Thursday, September 18, 2008

144 - Ki Seitzei

The book of Iyov begins with a dialogue between Hashem and the Satan, which, as Rashi tells us, took place on Rosh Hashana. Hashem asks the Satan, "Have you taken notice of my servant Iyov? There is no one like him in the entire land: a pure, upright man who fears G-d and abstains from bad." To which the Satan answers that he acts this way because all is well with him. "Send out Your hand and destroy all that he has [and let us see] if he does not curse You."

Rav Wolbe (Ma'amerei Yemei Ratzon pg. 66) extrapolates from this story that the judgment of Rosh Hashana revolves around the extent that one overcame the impediments and nisyanos that arose and threatened to hinder his service of Hashem. The Satan was claiming that Iyov could not be considered the ultimate tzaddik since he had not faced trials and overcome them, and, therefore, his verdict was that he be tested with nisyonos. However, the judgment for us, who constantly face nisyonos, focuses on the extent to which we overcame those nisyonos.

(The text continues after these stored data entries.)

(* Verification model of github.com/pbnjay/goseq: the buffered FASTA/FASTQ
   readers (goseq.go, fastq.go) and the fan-out writers of cmd/fq2fa.

   Modelling conventions.
   - A Go []byte or string is a [list byte].
   - A *bufio.Reader over an *os.File is modelled by the bytes it has not yet
     handed out (buffered bytes followed by the unread file contents).  For a
     file reader (each Read returns as many bytes as asked, io.EOF only on an
     empty read) the slices returned by ReadSlice, ReadBytes and Discard are a
     function of those bytes and of the buffer size alone.
   - A Go error value is [option goerr]; [None] is nil.
   - An out-of-range slice expression (a run-time panic) makes the result
     [None] where it can occur. *)

From Stdlib Require Import Strings.Byte Strings.String.
From Stdlib Require Import List Arith Lia Bool ZArith.
From Stdlib Require Import Floats.SpecFloat.
Import ListNotations.

Open Scope list_scope.

(* ------------------------------------------------------------------------- *)
(** * Bytes *)

Definition NL : byte := x0a.     (* '\n' *)
Definition GT : byte := x3e.     (* '>'  *)
Definition AT : byte := x40.     (* '@'  *)
Definition PLUS : byte := x2b.   (* '+'  *)

(** Byte-string literal: the bytes of a Rocq string. *)
Definition bs (s : string) : list byte := list_byte_of_string s.

(** Newline-terminated lines. *)
Definition lines (ls : list (list byte)) : list byte :=
  List.concat (map (fun l => l ++ [NL]) ls).

(** Newline-terminated lines, each given as a Rocq string. *)
Definition lns (l : list string) : list byte := lines (map bs l).

(** [b[0] == c] for a slice known to be non-empty. *)
Definition first_is (c : byte) (l : list byte) : bool :=
  match l with
  | b :: _ => Byte.eqb b c
  | [] => false
  end.

(** [b[:len(b)-1]]. *)
Definition chop_last (l : list byte) : list byte := firstn (length l - 1) l.

(* ------------------------------------------------------------------------- *)
(** * Errors *)

Inductive goerr :=
| EOF                 (* io.EOF *)
| ErrBufferFull       (* bufio.ErrBufferFull *)
| ErrNotStarted       (* errNotStarted = "goseq: Next() not yet called" *)
| ErrNotFastq.        (* "goseq: not a fastq file" *)

Definition goerr_eqb (a b : goerr) : bool :=
  match a, b with
  | EOF, EOF | ErrBufferFull, ErrBufferFull
  | ErrNotStarted, ErrNotStarted | ErrNotFastq, ErrNotFastq => true
  | _, _ => false
  end.

(** [e == target] on Go error values ([None] is nil). *)
Definition err_is (e : option goerr) (target : goerr) : bool :=
  match e with
  | Some e' => goerr_eqb e' target
  | None => false
  end.

Definition is_nil (e : option goerr) : bool :=
  match e with None => true | Some _ => false end.

(* ------------------------------------------------------------------------- *)
(** * bufio.Reader *)

Module Bufio.

(** bufio.NewReader uses defaultBufSize = 4096. *)
Definition defaultBufSize : nat := 4096.

(** Split off the first line, '\n' included. *)
Fixpoint split_line (s : list byte) : option (list byte * list byte) :=
  match s with
  | [] => None
  | b :: r =>
      if Byte.eqb b NL then Some ([b], r)
      else match split_line r with
           | Some (l, r') => Some (b :: l, r')
           | None => None
           end
  end.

There are people that feel they are not on the level to overcome the nisyonos that they face. Some despair and get depressed, while others inwardly say that all will be fine because, in their lowly state of affairs, the need to overcome nisyonos doesn't apply to them. The first step in the teshuva process is eliminating these thoughts. We must uproot the feelings of despair and the notion that on our level we "can't accomplish."

In this week's parsha the Torah commands us, "When a man commits a transgression that deserves death and he is killed, you shall then hang him on a tree. Do not leave his body hanging. . . for the disgrace of Hashem is hanging" (Devarim 21, 22-23). Rashi explains that such an act would be a disgrace for Hashem Himself, because men (and more specifically Bnei Yisroel) are made in His image. Rashi elucidates this idea with a mashal: There were identical twins who took different paths in life. One brother became a king while the other became a thief and was hanged. Everyone who saw the thief hanging mistakenly thought that it was the king who was hanging. Says the Mashgiach, even in a situation where a man transgressed one of the most serious aveiros and as a result was killed and hanged, he still retains his Divine image and is considered "a twin brother of the King."

There is no situation that calls for depression or despair. Everyone has an element of kedusha inside of them – they must merely believe and admit that it exists. This is the first step in the process of teshuva: teaching oneself, and absorbing the idea, that there is an element of kedusha found within each person. One should not get bogged down by the amount of aveiros he has accumulated. Rather, he should recognize that his true identity is one of kedusha and not one of aveiros. Focusing on this idea will bring one to abandon his negative actions and return to Hashem and a life of kedusha.